Reputation: 21971
Could you please suggest how to deal with these situations ? I understand that in the second example, it is very rare that it would happen on unix, is it ? If access rights are alright. Also the file wouldn't be even created. I don't understand why the IOException is there, either it is created or not, why do we have to bother with IOException ?

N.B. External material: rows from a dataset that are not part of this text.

(** The error of [round(x, 6)] for a float below [2^(L+1)]: half a
    unit of the sixth decimal place, and the rounding of the division
    by 10^6 that gives the result. *)
Lemma round6_error x L :
  0 <= L -> L <= 1000 -> is_finite x = true ->
  (absR x + / 2000000 + bpow (L - 52) < bpow (L + 1))%R ->
  let y := round6 x in
  is_finite y = true /\ sign_of y = sign_of x
  /\ (Rabs (absR y - absR x) <= / 2000000 + 2 * bpow (L - 52))%R.
Proof.
  intros HL HL' Hfin Hroom y. subst y.
  pose proof (bpow_pos (L - 52)) as Hunit.
  assert (Hsame : is_finite x = true /\ sign_of x = sign_of x
                  /\ (Rabs (absR x - absR x) <= / 2000000 + 2 * bpow (L - 52))%R).
  { split; [exact Hfin |]. split; [reflexivity |].
    rewrite Rminus_diag, Rabs_R0. lra. }
  destruct x as [s | s | | s m e]; try discriminate Hfin; try exact Hsame.
  unfold round6, round_nd.
  destruct (Z.leb_spec 0 e) as [He | He]; [exact Hsame |]. clear Hsame.
  change (10 ^ Zpos 6) with 1000000.
  destruct (round_half_even_error (Zpos m * 1000000) (2 ^ (- e))) as [Hk Herr];
    [apply Z.pow_pos_nonneg; lia | lia |].
  set (k := round_half_even (Zpos m * 1000000) (2 ^ (- e))) in *.
  change (absR (S754_finite s m e)) with (IZR (Zpos m) * bpow e)%R in *.
  pose proof (bpow_pos e) as Hpe.
  assert (Hinv : (IZR (2 ^ (- e)) * bpow e = 1)%R).
  { rewrite <- bpow_IZR by lia. rewrite <- bpow_add.
    replace (- e + e) with 0 by lia. reflexivity. }
  assert (Hk2 : (Rabs (IZR k / 1000000 - IZR (Zpos m) * bpow e) <= / 2000000)%R).
  { destruct Herr as [Hl Hu]. apply IZR_le in Hl, Hu.
    rewrite opp_IZR in Hl.
    rewrite mult_IZR, minus_IZR, !mult_IZR in Hl, Hu.
    set (D := IZR (2 ^ (- e))) in *. set (M := IZR (Zpos m)) in *.
    assert (HD : (0 < D)%R).
    { unfold D. apply IZR_lt. apply Z.pow_pos_nonneg; lia. }
    assert (Hl2 := Rmult_le_compat_r (bpow e) _ _ (Rlt_le _ _ Hpe) Hl).
    assert (Hu2 := Rmult_le_compat_r (bpow e) _ _ (Rlt_le _ _ Hpe) Hu).
    assert (EkDE : (IZR k * D * bpow e = IZR k)%R).
    { rewrite Rmult_assoc, Hinv. ring. }
    apply Rabs_le. split; lra. }
  apply Rabs_le_inv in Hk2.
  destruct k as [| p | p] eqn:Ek; [| | lia].
  - split; [reflexivity |]. split; [reflexivity |].
    simpl absR. apply Rabs_le. unfold Rdiv in Hk2. rewrite Rmult_0_l in Hk2.
    lra.
  - destruct (SFdiv_error s p 0 false (Pos.pow 10 6) 0 L) as (Hf & Hs & Hd);
      [lia | lia | |].
    + rewrite bpow_0, !Rmult_1_r.
      change (IZR (Zpos (10 ^ 6))) with 1000000%R. lra.
    + rewrite bpow_0, !Rmult_1_r in Hd.
      change (IZR (Zpos (10 ^ 6))) with 1000000%R in Hd.
      split; [exact Hf |]. split; [rewrite Hs; apply xorb_false_r |].
      apply Rabs_le_inv in Hd. apply Rabs_le. lra.
Qed.

Lemma valR_abs x :
  is_finite x = true -> valR x = (sgnR (sign_of x) * absR x)%R.
Proof.
  destruct x as [s | s | | s m e]; try discriminate; intros _; unfold valR; simpl.
  - lra.
  - destruct s; simpl; [rewrite opp_IZR |]; lra.
Qed.

Lemma scaled_IZR m e k :
  k <= e -> (IZR (m * 2 ^ (e - k)) * bpow k = IZR m * bpow e)%R.
Proof.
  intros Hk. rewrite mult_IZR, <- bpow_IZR by lia.
  rewrite Rmult_assoc, <- bpow_add. do 2 f_equal. lia.
Qed.

Lemma dyadic_le m1 e1 m2 e2 k :
  k <= e1 -> k <= e2 ->
  (m1 * 2 ^ (e1 - k) <=? m2 * 2 ^ (e2 - k)) = true
  <-> (IZR m1 * bpow e1 <= IZR m2 * bpow e2)%R.
Proof.
  intros H1 H2. rewrite Z.leb_le.
  rewrite <- (scaled_IZR m1 e1 k H1), <- (scaled_IZR m2 e2 k H2).
  pose proof (bpow_pos k) as Hk. split.
  - intros H. apply IZR_le in H. nra.
  - intros H. apply le_IZR. nra.
Qed.

Lemma residual_value a x b :
  let '(n, e) := residual a x b in
  (IZR n * bpow e = valR a * valR x + valR b)%R.
Proof.
  unfold residual, valR.
  destruct (exact_value a) as [ma ea], (exact_value x) as [mx ex],
    (exact_value b) as [mb eb]. cbn [fst snd].
  set (e := Z.min (ea + ex) eb).
  rewrite plus_IZR, Rmult_plus_distr_r.
  rewrite (scaled_IZR (ma * mx) (ea + ex) e) by lia.
  rewrite (scaled_IZR mb eb e) by lia.
  rewrite mult_IZR, bpow_add. ring.
Qed.

Lemma bpow_m23 : bpow (-23) = (/ 8388608)%R.
Proof.
  assert (H : (bpow (-23) * bpow 23 = 1)%R).
  { rewrite <- bpow_add. reflexivity. }
  rewrite (bpow_IZR 23) in H by lia. change (2 ^ 23) with 8388608 in H.
  apply (Rmult_eq_reg_r 8388608); [| lra]. rewrite H. field.
Qed.

Lemma bpow_30 : bpow 30 = 1073741824%R.
Proof. rewrite bpow_IZR by lia. reflexivity. Qed.

(** The solution of the linear solver, on the exact values. *)
Lemma linear_error sa ma ea b :
  let a := S754_finite sa ma ea in
  is_finite b = true ->
  quotient_moderate a b = true ->
  let x := round6 (SFdiv prec emax (fneg b) a) in
  is_finite x = true
  /\ (Rabs (valR a * valR x + valR b) * 1000000 <= Rabs (valR a))%R.
Proof.
  intros a Hfb Hmod x.
  pose proof (bpow_pos ea) as Hpea.
  assert (HA : (0 < IZR (Zpos ma) * bpow ea)%R).
  { apply Rmult_lt_0_compat; [apply IZR_lt; lia | exact Hpea]. }
  assert (EvA : valR a = (sgnR sa * (IZR (Zpos ma) * bpow ea))%R).
  { apply (valR_abs a). reflexivity. }
  assert (EabsA : Rabs (valR a) = (IZR (Zpos ma) * bpow ea)%R).
  { rewrite EvA. destruct sa; simpl sgnR.
    - rewrite Rabs_left1; lra.
    - rewrite Rabs_pos_eq; lra. }
  destruct b as [sb | sb | | sb mb eb]; try discriminate Hfb.
  - (* b is a zero: the solution is a zero *)
    assert (Ex : x = S754_zero (xorb (negb sb) sa)) by reflexivity.
    split; [rewrite Ex; reflexivity |].
    rewrite Ex. unfold valR at 2 3. simpl.
    rewrite !Rmult_0_l, Rmult_0_r, Rplus_0_r, Rabs_R0. lra.
  - set (A := (IZR (Zpos ma) * bpow ea)%R) in *.
    set (B := (IZR (Zpos mb) * bpow eb)%R).
    pose proof (bpow_pos eb) as Hpeb.
    assert (HB : (0 < B)%R).
    { apply Rmult_lt_0_compat; [apply IZR_lt; lia | exact Hpeb]. }
    assert (HBA : (B <= 100000000 * A)%R).
    { unfold quotient_moderate in Hmod. cbn [exact_value a] in Hmod.
      rewrite Z.mul_assoc in Hmod.
      apply (dyadic_le _ eb _ ea (Z.min ea eb)) in Hmod; [| lia | lia].
      rewrite mult_IZR in Hmod.
      replace (Z.abs (cond_Zopp sb (Zpos mb))) with (Zpos mb) in Hmod
        by (destruct sb; reflexivity).
      replace (Z.abs (cond_Zopp sa (Zpos ma))) with (Zpos ma) in Hmod
        by (destruct sa; reflexivity).
      change (IZR (10 ^ 8)) with 100000000%R in Hmod.
      unfold A, B. lra. }
    set (V := (B / A)%R).
    assert (HV : (0 < V <= 100000000)%R).
    { unfold V. split; [apply Rdiv_lt_0_compat; lra |].
      apply (Rmult_le_reg_r A); [lra |]. unfold Rdiv.
      rewrite Rmult_assoc, Rinv_l by lra. lra. }
    pose proof bpow_m23 as E23. pose proof bpow_30 as E30.
    destruct (SFdiv_error (negb sb) mb eb sa ma ea 29) as (Hfq & Hsq & Heq);
      [lia | lia | |].
    { fold A B V. change (29 - 52) with (-23). change (29 + 1) with 30.
      rewrite E23, E30. lra. }
    fold A B V in Heq. change (29 - 52) with (-23) in Heq.
    change (fneg (S754_finite sb mb eb)) with (S754_finite (negb sb) mb eb) in x.
    set (q := SFdiv prec emax (S754_finite (negb sb) mb eb)
                (S754_finite sa ma ea)) in *.
    apply Rabs_le_inv in Heq.
    destruct (round6_error q 29) as (Hfx & Hsx & Hex); [lia | lia | exact Hfq | |].
    { change (29 - 52) with (-23). change (29 + 1) with 30.
      rewrite E23, E30. rewrite E23 in Heq. lra. }
    change (round6 q) with x in Hfx, Hsx, Hex. change (29 - 52) with (-23) in Hex.
    apply Rabs_le_inv in Hex. rewrite E23 in Heq, Hex.
    split; [exact Hfx |].
    rewrite (valR_abs x Hfx), Hsx, Hsq, EabsA.
    assert (EvB : valR (S754_finite sb mb eb) = (sgnR sb * B)%R).
    { apply (valR_abs (S754_finite sb mb eb)). reflexivity. }
    rewrite EvA, EvB.
    assert (EB : B = (V * A)%R).
    { unfold V, Rdiv. rewrite Rmult_assoc, Rinv_l by lra. ring. }
    rewrite EB.
    assert (Hclose : (- / 1000000 <= absR x - V <= / 1000000)%R) by lra.
    set (X := absR x) in *.
    destruct sa, sb; simpl sgnR; apply (Rmult_le_reg_r (/ 1000000)); try lra;
      rewrite Rmult_assoc, Rinv_r, Rmult_1_r by lra; apply Rabs_le; split; nra.
Qed.

End RoundingFacts.

(** ** Algebra: the two solvers *)

Module AlgebraFacts.
Import Algebra Exact PyFloatFacts RoundingFacts.







(** The comparison has no tolerance: with a = 1, b = 0.0001, c = 0 the
    discriminant 1e-8 is shown as 0.0, and the reply still has two real
    roots. *)
Lemma quadratic_no_tolerance :
  exists x1 x2,
    solve_quadratic pow_rounded
      (QuadraticRequest (Some (NInt 1))
         (Some (NFloat (nearest_ratio 1 10000))) (Some (NInt 0)))
    = Json (QuadraticBody zero (two_real x1 x2)).
Proof. eexists _, _. vm_compute. reflexivity. Qed.

(** A leading coefficient that compares equal to zero is rejected. *)
Lemma quadratic_rejects_zero libm_pow data a :
  get_float (quad_a data) 0 = Ok a ->
  (exists b, get_float (quad_b data) 0 = Ok b) ->
  (exists c, get_float (quad_c data) 0 = Ok c) ->
  feq a zero = true ->
  solve_quadratic libm_pow data = JsonError 400 "Coefficient 'a' cannot be zero" None.
Proof.
  intros Ha [b Hb] [c Hc] Hz. unfold solve_quadratic, solve_quadratic_view.
  rewrite Ha, Hb, Hc. monad. rewrite Hz. reflexivity.
Qed.

(** *** The linear solver *)

(** For every [a] different from zero and every [b] the linear solver
    answers with a solution, and the solution is the float quotient
    [-b/a] rounded to 6 decimal places. *)
Lemma linear_solution_is_rounded_quotient data a b :
  get_float (lin_a data) 0 = Ok a ->
  get_float (lin_b data) 0 = Ok b ->
  feq a zero = false ->
  solve_linear data = Json (LinearBody (round6 (SFdiv prec emax (fneg b) a))).
Proof.
  intros Ha Hb Hnz. unfold solve_linear, solve_linear_view.
  rewrite Ha, Hb. monad. rewrite Hnz. unfold fdiv. rewrite Hnz. reflexivity.
Qed.

(** C4, as amended.  For finite [a] and [b] with [a] different from
    zero and [abs(b) <= 1e8 * abs(a)], the linear solver answers with
    the solution [x = round(-b/a, 6)], a finite float, and the exact
    value of [a*x + b] is within [abs(a) * 1e-6] of zero: the residual
    is bounded by the rounding of [x] to 6 places, scaled by [a]. *)
Theorem linear_residual_scales_with_a data a b :
  get_float (lin_a data) 0 = Ok a ->
  get_float (lin_b data) 0 = Ok b ->
  is_finite a = true ->
  is_finite b = true ->
  feq a zero = false ->
  quotient_moderate a b = true ->
  let x := round6 (SFdiv prec emax (fneg b) a) in
  solve_linear data = Json (LinearBody x)
  /\ is_finite x = true
  /\ within_1e6_of a (residual a x b) = true.
Proof.
  intros Ha Hb Hfa Hfb Hnz Hmod x.
  split; [apply linear_solution_is_rounded_quotient; assumption |].
  destruct a as [sa | sa | | sa ma ea]; try discriminate Hfa.
  { destruct sa; discriminate Hnz. }
  destruct (linear_error sa ma ea b Hfb Hmod) as [Hfx Hres].
  fold x in Hfx, Hres. split; [exact Hfx |].
  pose proof (residual_value (S754_finite sa ma ea) x b) as Hval.
  unfold within_1e6_of.
  destruct (residual (S754_finite sa ma ea) x b) as [n e].
  cbn [exact_value]. rewrite <- Hval in Hres.
  replace (Z.abs n * 2 ^ (e - Z.min ea e) * 10 ^ 6)
    with (Z.abs n * 10 ^ 6 * 2 ^ (e - Z.min ea e)) by ring.
  apply (dyadic_le _ e _ ea (Z.min ea e)); [lia | lia |].
  rewrite mult_IZR, !abs_IZR. change (IZR (10 ^ 6)) with 1000000%R.
  unfold valR in Hres. cbn [exact_value fst snd] in Hres.
  pose proof (bpow_pos e) as Hpe. pose proof (bpow_pos ea) as Hpea.
  rewrite !Rabs_mult in Hres.
  rewrite (Rabs_pos_eq (bpow e)), (Rabs_pos_eq (bpow ea)) in Hres by lra.
  lra.
Qed.

(** 30x + 1 = 0: the solution is -0.033333, and 30·x + 1, about 1e-5,
    is within 30e-6 of zero. *)
Lemma linear_residual_example :
  let a := nearest_Z 30 in
  let b := nearest_Z 1 in
  let x := S754_finite true 4803791564132504 (-57) in
  solve_linear (LinearRequest (Some (NInt 30)) (Some (NInt 1)))
  = Json (LinearBody x)
  /\ is_finite x = true
  /\ within_1e6_of a (residual a x b) = true.
Proof.
  apply (linear_residual_scales_with_a
           (LinearRequest (Some (NInt 30)) (Some (NInt 1)))
           (nearest_Z 30) (nearest_Z 1));
    reflexivity.
Defined.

But in the first example, there will be a corrupted zombie file. Now if you tell the user to upload it again, the same thing may happen. If you can't do that, and the inputstream has no marker. You loose your data ? I really don't like how this is done in Java, I hope the new IO in Java 7 is better
Is it usual to delete it
public void inputStreamToFile(InputStream in, File file) throws SystemException {
OutputStream out;
try {
out = new FileOutputStream(file);
} catch (FileNotFoundException e) {
throw new SystemException("Temporary file created : " + file.getAbsolutePath() + " but not found to be populated", e);
}
boolean fileCorrupted = false;
int read = 0;
byte[] bytes = new byte[1024];
try {
while ((read = in.read(bytes)) != -1) {
out.write(bytes, 0, read);
}
} catch (IOException e) {
fileCorrupted = true;
logger.fatal("IO went wrong for file : " + file.getAbsolutePath(), e);
} finally {
IOUtils.closeQuietly(in);
IOUtils.closeQuietly(out);
if(fileCorrupted) {
???
}
}
}
public File createTempFile(String fileId, String ext, String root) throws SystemException {
String fileName = fileId + "." + ext;
File dir = new File(root);
if (!dir.exists()) {
if (!dir.mkdirs())
throw new SystemException("Directory " + dir.getAbsolutePath() + " already exists most probably");
}
File file = new File(dir, fileName);
boolean fileCreated = false;
boolean fileCorrupted = false;
try {
fileCreated = file.createNewFile();
} catch (IOException e) {
fileCorrupted = true;
logger.error("Temp file " + file.getAbsolutePath() + " creation fail", e);
} finally {
if (fileCreated)
return file;
else if (!fileCreated && !fileCorrupted)
throw new SystemException("File " + file.getAbsolutePath() + " already exists most probably");
else if (!fileCreated && fileCorrupted) {
}
}
}
Upvotes: 0
Views: 4725
Reputation: 139921
I really don't like how this is done in Java, I hope the new IO in Java 7 is better
I'm not sure how Java is different than any other programming language/environment in the way you are using it:
Regardless of the language/tools/environment, it's possible for the connection to be interrupted or lost, for the client to go away, for the disk to die, or for any other error to occur. I/O errors can occur in any and all environments.
What you can do in this situation is highly dependent on the situation and the error that occured. For example, is the data structured in some way where you could ask the user to resume uploading from record 1000, for example? However, there is no single solution that fits all here.